- Directed by: J.C. Khoury
- Screenplay by: J.C. Khoury
- Produced by: J.C. Khoury; Jonathan Berke (associate producer); Trevor Herrick;
- Starring: Noah Bean; Rachel Boston; Anna Chlumsky;
- Cinematography: Andreas von Scheele
- Edited by: J.C. Khoury
- Music by: Didier Rachou
- Distributed by: Netflix, FilmBuff
- Release date: June 7, 2011 (Venice);
- Running time: 83 minutes
- Country: United States
- Language: English

= The Pill (film) =

2011 film directed by J.C. Khoury

The Pill is a 2011 American romantic comedy film starring Rachel Boston and Noah Bean.

In the film, the two leads meet casually at the party of a mutual friend and, through a pregnancy scare and full day together, gradually learn to trust each other.

Principal photography for The Pill took place in and around NYC.

==Plot==
Mindy, a young, single woman living in New York City meets Fred and she soon takes him back to her place. After playing 'Never have I ever' during which she gets even drunker, he goes into the bathroom and finds a full, used condom in the trash. That, combined with guilt about his girlfriend, causes him to try to leave. As Mindy implies that her roommate's boyfriend is visiting, they soon embark on an evening of sex.

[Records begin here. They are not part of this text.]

(** The relative times of the collinear example before noise. *)
Lemma pre_noise_relative_times_witness :
  exists rel,
    relative_to [13000 / 5000; 15000 / 5000; 20000 / 5000] 0 = Ok rel /\
    (forall i, (i < length collinear_stations)%nat -> 0 <= nth i rel 0) /\
    nth (Z.to_nat 0) rel 0 = 0.
Proof.
  destruct (pre_noise_relative_times collinear_stations collinear_source 5000
              [13000 / 5000; 15000 / 5000; 20000 / 5000] 0
              (proj1 collinear_example_times)
              (proj1 (proj2 collinear_example_times)))
    as (rel & Hrel & _ & _ & Hpos & Hzero).
  exists rel. repeat split; assumption.
Defined.

(** A scenario of [main]'s own constants, every uniform draw 1/4. *)
Lemma generated_scenario_times_witness :
  exists sc,
    main_generate main_config (constant_rng 0) (constant_rng (1 / 4)) = Ok sc /\
    (0 <= ref_index sc)%Z /\
    length (measured_rel_times sc) = length (stations sc) /\
    forall i, (i < length (stations sc))%nat ->
      nth i (measured_rel_times sc) 0
      = nth i (noisy_times sc) 0
        - nth (Z.to_nat (ref_index sc)) (noisy_times sc) 0.
Proof.
  destruct (main_generate_total main_config (constant_rng 0)
              (constant_rng (1 / 4))) as [sc H];
    [simpl; lia | simpl; lra |].
  exists sc. split; [exact H |].
  destruct (generated_scenario_times _ _ _ _ H)
    as (Hpos & _ & _ & _ & Hlen & Hrel).
  repeat split; assumption.
Defined.

(** The reference entry of that scenario. *)
Lemma reference_relative_time_is_zero_witness :
  exists sc,
    main_generate main_config (constant_rng 0) (constant_rng (1 / 4)) = Ok sc /\
    getitem (measured_rel_times sc) (ref_index sc) = Ok 0.
Proof.
  destruct (main_generate_total main_config (constant_rng 0)
              (constant_rng (1 / 4))) as [sc H];
    [simpl; lia | simpl; lra |].
  exists sc. split; [exact H |].
  exact (proj1 (reference_relative_time_is_zero _ _ _ _ H)).
Defined.

(** Two entropy states that part only after the draws [main] consumes. *)
Lemma scenario_determined_by_entropy_witness :
  main_generate main_config (constant_rng 0) (constant_rng 0)
  = main_generate main_config (constant_rng 1) (step_rng 24 7).
Proof.
  apply (scenario_determined_by_entropy main_config (constant_rng 0)
           (constant_rng 1) (constant_rng 0) (step_rng 24 7)).
  split; intros k Hk; simpl in Hk; simpl.
  - destruct (Nat.ltb_spec k 24) as [_ | Hge]; [reflexivity | lia].
  - destruct (Nat.ltb_spec k 7) as [_ | Hge]; [reflexivity | lia].
Defined.

(** The invalid configuration, run. *)
Lemma configuration_not_validated_witness :
  exists sc,
    main_generate invalid_config (constant_rng 0) (constant_rng (1 / 4))
    = Ok sc /\
    length (stations sc) = 3%nat /\
    pz (true_point sc) = - (10000 + (500 - 10000) * (1 / 4)).
Proof.
  destruct (configuration_not_validated invalid_config (constant_rng 0)
              (constant_rng (1 / 4))) as (sc & H & Hlen & Hz & _);
    [simpl; lia | simpl; lra | simpl; lra |].
  exists sc. split; [exact H |]. split; [exact Hlen | exact Hz].
Defined.

(** The start point for the collinear stations. *)
Lemma initial_guess_centroid_witness :
  exists p0,
    initial_guess collinear_stations = Ok p0 /\
    px p0
    = fold_right Rplus 0 (map px collinear_stations)
      / INR (length collinear_stations) /\
    pz p0 = -5000.
Proof.
  destruct (initial_guess_centroid collinear_stations)
    as (p0 & H & Hx & _ & Hz & _); [discriminate |].
  exists p0. repeat split; assumption.
Defined.



(** Three stations and seven measured times, the reference index in
    range. *)
Lemma residuals_time_outcomes_witness :
  residuals_time line_source line_stations [0; 0; 0; 0; 0; 0; 0] 5000 0
  = Raise ValueError.
Proof.
  apply (residuals_time_outcomes line_source line_stations
           [0; 0; 0; 0; 0; 0; 0] 5000 0); [discriminate | | | |];
    simpl; lia.
Defined.

(** A scenario without noise. *)
Lemma zero_noise_true_point_fits_witness :
  exists sc,
    main_generate zero_noise_config (constant_rng 0) (constant_rng (1 / 4))
    = Ok sc /\
    least_squares_solution
      (objective (stations sc) (measured_rel_times sc) (v zero_noise_config)
         (ref_index sc))
      (true_point sc).
Proof.
  destruct (main_generate_total zero_noise_config (constant_rng 0)
              (constant_rng (1 / 4))) as [sc H];
    [simpl; lia | simpl; lra |].
  exists sc. split; [exact H |].
  exact (proj2 (proj2 (zero_noise_true_point_fits zero_noise_config _ _ _
                         eq_refl H))).
Defined.

(** The collinear example with the last station as the reference. *)
Lemma residuals_time_negative_reference_witness :
  exists out,
    residuals_time collinear_source collinear_stations collinear_rel_times
      5000 (-1) = Ok out /\
    length out = 3%nat.
Proof.
  destruct (residuals_time_negative_reference collinear_source
              collinear_stations collinear_rel_times 5000 (-1))
    as (out & H & Hlen & _); [simpl; lia | reflexivity |].
  exists out. split; [exact H | exact Hlen].
Defined.

(** One measured time for the three collinear stations. *)
Lemma residuals_time_broadcast_witness :
  exists out,
    residuals_time collinear_source collinear_stations [2 / 5] 5000 0 = Ok out /\
    length out = 3%nat.
Proof.
  eexists. split.
  - apply (proj1 (residuals_time_broadcast collinear_source
                    collinear_stations 5000 0 ltac:(simpl; lia))).
  - reflexivity.
Defined.

(** The reference residual of the collinear example at the ghost point. *)
Lemma reference_residual_constant_witness :
  exists out,
    residuals_time collinear_ghost collinear_stations collinear_rel_times
      5000 0 = Ok out /\
    nth (Z.to_nat 0) out 0 = - nth (Z.to_nat 0) collinear_rel_times 0.
Proof.
  apply reference_residual_constant; [simpl; lia | reflexivity].
Defined.

(** The reference residual of a scenario of [main] at the origin. *)
Lemma reference_station_residual_zero_witness :
  exists sc out,
    main_generate main_config (constant_rng 0) (constant_rng (1 / 4)) = Ok sc /\
    objective (stations sc) (measured_rel_times sc) 5000 (ref_index sc) origin
    = Ok out /\
    nth (Z.to_nat (ref_index sc)) out 0 = 0.
Proof.
  destruct (main_generate_total main_config (constant_rng 0)
              (constant_rng (1 / 4))) as [sc H];
    [simpl; lia | simpl; lra |].
  destruct (reference_station_residual_zero main_config _ _ sc origin H)
    as (out & Hout & _ & Hzero).
  exists sc, out. repeat split; assumption.
Defined.

(** Leap day excluded: 2024-02-28 23:59:59 can be drawn. *)
Lemma generate_random_datetime_reaches_witness :
  exists raw rest,
    generate_random_datetime raw = Ok (mkDatetime 2024 2 28 23 59 59, rest).
Proof.
  apply (generate_random_datetime_reaches (mkDatetime 2024 2 28 23 59 59));
    simpl; lia.
Defined.
(** * Pulsar heart monitor: beat detector and alarm state machine

    A shallow embedding of [pulse_bpm.cpp], [hr_anomaly_detector.h] and
    [heart_monitor_types.h], with the properties of the specification proved
    (or refuted) on it; and of the tasks of [heart_monitor_tasks.cpp] that
    drive the two, of the display driver [lcd2004_liquidcrystal_i2c.cpp]
    and of the event handler of [wifi_telemetry.cpp], with further
    properties of the code.

    Conventions.
    - [int] and [int64_t] values are integers of [Z].  Signed arithmetic is
      the mathematical one, but for two places where values of the input
      type reach the limits of [int]: the narrowing conversion
      [(int)(beat_ms - last_beat_ms_)] of [register_beat] is a wrap-around
      to 32 bits ([to_int]), and so are the [int] subtraction and the
      [std::abs] of [detect_rapid_change] ([int_sub], [int_abs]), the way
      two's complement hardware computes them.  Integer [/] and [%] are
      the truncating [Z.quot] and [Z.rem].
    - [float] is IEEE 754 binary32, computed bit for bit by the operations of
      [SpecFloat] at precision 24 and maximal exponent 128, every operation
      rounded on its own to nearest-even.
    - A member function becomes a function from the object's state (a record
      with the members' names) to the new state and the results; reference
      parameters ([out_bpm], [out_event]) are passed in and returned. *)

From Stdlib Require Import ZArith List Bool Lia QArith Qround.
From Stdlib Require Import Floats.SpecFloat.
From Stdlib Require Import Permutation Sorted.
Import ListNotations.

#[local] Open Scope Z_scope.

(** ** binary32 arithmetic *)

Module F32.

Definition prec : Z := 24.
Definition emax : Z := 128.

Definition f32 : Type := spec_float.

Definition add : f32 -> f32 -> f32 := SFadd prec emax.
Definition sub : f32 -> f32 -> f32 := SFsub prec emax.
Definition mul : f32 -> f32 -> f32 := SFmul prec emax.
Definition div : f32 -> f32 -> f32 := SFdiv prec emax.
Definition fabs : f32 -> f32 := SFabs.

(** [a < b], [a <= b], [a > b], [a >= b] of C++: false as soon as one side
    is a NaN. *)
Definition ltb : f32 -> f32 -> bool := SFltb.
Definition leb : f32 -> f32 -> bool := SFleb.
Definition gtb (a b : f32) : bool := SFltb b a.
Definition geb (a b : f32) : bool := SFleb b a.

(** [(float)n] for an integer [n]. *)
Definition of_int (n : Z) : f32 := binary_normalize prec emax n 0 false.

(** A decimal literal [n/d] written with suffix [f]: the binary32 number
    nearest to the quotient. *)
Definition lit (n d : Z) : f32 := div (of_int n) (of_int d).

Definition zero : f32 := S754_zero false.

(** [std::max(a, b)] is [(a < b) ? b : a]. *)
Definition fmax (a b : f32) : f32 := if ltb a b then b else a.

(** [clampf] *)
Definition clampf (v lo hi : f32) : f32 :=
  if ltb v lo then lo else if gtb v hi then hi else v.

(** The value of a finite number as a rational, for reading results. *)
Definition to_Q (x : f32) : option Q :=
  match x with
  | S754_zero _ => Some 0%Q
  | S754_finite s m e =>
      let v := (if Z.leb 0 e then inject_Z (Zpos m * 2 ^ e)
                else Qmake (Zpos m) (Z.to_pos (2 ^ (- e))))%Z in
      Some (if s then Qopp v else v)
  | _ => None
  end.

End F32.

Import F32.

(** ** Values of binary32 numbers

    What the proofs about rounding speak of: the value of a finite number as
    an integer, in units of [2^-bias], and the numbers that are zero or
    finite and canonical. *)

Module F32Spec.

Definition bias : Z := 256.

(** [m * 2^e], scaled by [2^bias] to stay an integer. *)
Definition F2Z (m e : Z) : Z := m * 2 ^ (e + bias).

Definition val (x : f32) : Z :=
  match x with
  | S754_finite s m e => cond_Zopp s (F2Z (Zpos m) e)
  | _ => 0
  end.

Definition nice (x : f32) : Prop :=
  match x with
  | S754_zero _ => True
  | S754_finite _ m e => bounded prec emax m e = true
  | _ => False
  end.

Definition dig (m : Z) : Z := Z.log2 m + 1.

Definition fx (e : Z) : Z := fexp prec emax e.

Definition canon (m e : Z) : Prop := 0 < m /\ fx (dig m + e) = e.

(** What [binary_round_aux] builds from the rounded mantissa and
    exponent. *)
Definition build (sx : bool) (m e : Z) : f32 :=
  match m with
  | Z0 => S754_zero sx
  | Zpos p => if e <=? emax - prec then S754_finite sx p e
              else S754_infinity sx
  | Zneg _ => S754_nan
  end.

End F32Spec.

(** ** heart_monitor_types.h *)

Inductive AlarmType : Type :=
| NONE
| NO_SIGNAL
| BRADYCARDIA
| TACHYCARDIA
| RAPID_CHANGE.

Definition AlarmType_eqb (a b : AlarmType) : bool :=
  match a, b with
  | NONE, NONE | NO_SIGNAL, NO_SIGNAL | BRADYCARDIA, BRADYCARDIA
  | TACHYCARDIA, TACHYCARDIA | RAPID_CHANGE, RAPID_CHANGE => true
  | _, _ => false
  end.

Record BpmReading : Type := mkBpmReading {
  bpm : Z;
  quality : f32;
  stable : bool;
  t_ms : Z
}.

Record AlarmEvent : Type := mkAlarmEvent {
  ev_type : AlarmType;
  ev_bpm : Z;
  ev_quality : f32;
  ev_t_ms : Z
}.

(** ** hr_anomaly_detector.h *)

Module HrAnomalyDetector.

Record Config : Type := mkConfig {
  brady_bpm : Z;
  tachy_bpm : Z;
  sustain_ms : Z;
  min_quality_for_bpm : f32;
  no_signal_ms : Z;
  rapid_change_delta_bpm : Z;
  rapid_change_window_ms : Z;
  clear_ms : Z
}.

(** The member initialisers of [Config]; [lit 1 4] is [0.25f]. *)
Definition default_Config : Config :=
  {| brady_bpm := 45;
     tachy_bpm := 130;
     sustain_ms := 5000;
     min_quality_for_bpm := lit 1 4;
     no_signal_ms := 3000;
     rapid_change_delta_bpm := 35;
     rapid_change_window_ms := 5000;
     clear_ms := 3000 |}.

Record Hist : Type := mkHist {
  hist_bpm : Z;
  hist_t_ms : Z
}.

Definition HIST_N : Z := 8.

Record t : Type := mkDetector {
  cfg_ : Config;
  active_alarm_ : AlarmType;
  last_t_ms_ : Z;
  no_signal_since_ms_ : Z;
  abnormal_since_ms_ : Z;
  abnormal_kind_ : AlarmType;
  clear_since_ms_ : Z;
  hist_ : list Hist;
  hist_wr_ : Z;
  hist_count_ : Z
}.

(** [HrAnomalyDetector(cfg)]: the default member initialisers. *)
Definition make (cfg : Config) : t :=
  {| cfg_ := cfg;
     active_alarm_ := NONE;
     last_t_ms_ := 0;
     no_signal_since_ms_ := 0;
     abnormal_since_ms_ := 0;
     abnormal_kind_ := NONE;
     clear_since_ms_ := 0;
     hist_ := repeat (mkHist 0 0) 8;
     hist_wr_ := 0;
     hist_count_ := 0 |}.

(** [HrAnomalyDetector()] *)
Definition init : t := make default_Config.

(** [a[i] = v] on an array held as a list; an index outside the array
    (never produced by the code below, whose indices are reduced modulo the
    capacity) leaves it as it is. *)
Fixpoint store {A : Type} (l : list A) (i : nat) (v : A) : list A :=
  match l, i with
  | [], _ => []
  | _ :: l', O => v :: l'
  | x :: l', S i' => x :: store l' i' v
  end.

Definition hist_at (d : t) (idx : Z) : Hist :=
  nth (Z.to_nat idx) (hist_ d) (mkHist 0 0).

(** The bad-reading test of the no-signal tracking:
    [r.quality < cfg_.min_quality_for_bpm || r.bpm <= 0]. *)
Definition bad_reading (cfg : Config) (r : BpmReading) : bool :=
  ltb (quality r) (min_quality_for_bpm cfg) || (bpm r <=? 0).

(** [usable]: [(r.quality >= cfg_.min_quality_for_bpm) && (r.stable)]. *)
Definition usable (cfg : Config) (r : BpmReading) : bool :=
  geb (quality r) (min_quality_for_bpm cfg) && stable r.

(** Lines 35-42 of [update]: the time of the tick and the no-signal onset. *)
Definition track_no_signal (d : t) (r : BpmReading) : t :=
  {| cfg_ := cfg_ d;
     active_alarm_ := active_alarm_ d;
     last_t_ms_ := t_ms r;
     no_signal_since_ms_ :=
       if bad_reading (cfg_ d) r
       then (if no_signal_since_ms_ d =? 0 then t_ms r
             else no_signal_since_ms_ d)
       else 0;
     abnormal_since_ms_ := abnormal_since_ms_ d;
     abnormal_kind_ := abnormal_kind_ d;
     clear_since_ms_ := clear_since_ms_ d;
     hist_ := hist_ d;
     hist_wr_ := hist_wr_ d;
     hist_count_ := hist_count_ d |}.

Initially, Fred takes too long to get the condom on, so Mindy falls asleep. At 4 a.m. she wakes up and they have unprotected sex. She insists he doesn't have to worry about a condom, and Fred has assumed she was on the pill.

The following day, Fred panics after he discovers Mindy's not on the pill. He insists that she use the day after pill, to which she unenthusiastically obliges as she's Catholic.

Soon after in the pharmacy, after Mindy takes a pill, Fred insists he's suddenly too busy to even have breakfast, so she storms out. The pharmacist insists that the process will require taking two pills, so Fred catches up and spends the day with Mindy to ensure she takes the second pill 12 hours later.

After breakfast, Mindy asks Fred to help her get the last of her things from her old apartment. He comes face-to-face with her ex Jim, who comisserates his broken heart to Fred. On the way back, as he asks, Mindy goes into detail as to why she broke things off, mentioning he was suffocating. When Fred implies that she may have given up on Jim too quickly, she initially tells him to leave.

After a minute, once Fred tries to backtrack, Mindy decides he was testing her. Acting relieved, she asks him to accompany her to a birthday party. Arriving to the suburbs, Fred finds himself face-to-face with her parents and brother. Livid, Mindy calms him, saying he's doing her a favor as her younger, recently engaged sister is coming. Fred observes how her nose is being rubbed into it, and gives her support.

As Nelly, Fred's live-in girlfriend, has sent a text message about her arrival he rushes home to meet her. He promises to return, then gets home to a scolding. Hyper-observant and controlling, she insists they get a cat although he's allergic. Fred ducks out on a faux errand, eventually finding Mindy.

They spend the evening cooking together and making love. While Fred's sleeping, Mindy finds Nelly's texts, she takes the second pill and breaks it off. Going home, the controlling Nelly pushes and he's finally able to cut her loose.

The film ends when five weeks later they both meet up again. By then, Fred has just finished his novel, and they seem to give it a new start.

== Awards ==
- Dances With Films (2011)
- Honorable Mention
- Gen Art Film Festival (2011)
- Audience Award
- Stargazer Award
- San Diego Film Festival (2011)
- Best Actress (Rachel Boston)

==Reception==
The film received mostly positive reviews from critics, with consistent praise being given towards the lead character Fred's unsympathetic characterization. The film holds a 70% rating on Rotten Tomatoes which gives the film a score of 70% based on reviews from 10 critics.

In a positive review for The Village Voice critic Andrew Schenker wrote "What makes Khoury’s film... is the consistency of Fred’s loathsomeness. As played by Bean, Fred is a twitchy mass of anxieties, but we’re never asked to empathize with him."

Critic Ronnie Scheib of Variety wrote a glowing review of the film: "deftly avoiding both the haphazardness of mumblecore and the fakery of studio romantic comedies, Khoury deploys a light directorial touch marked by assured thesping and a genuine appreciation for neurotic angst."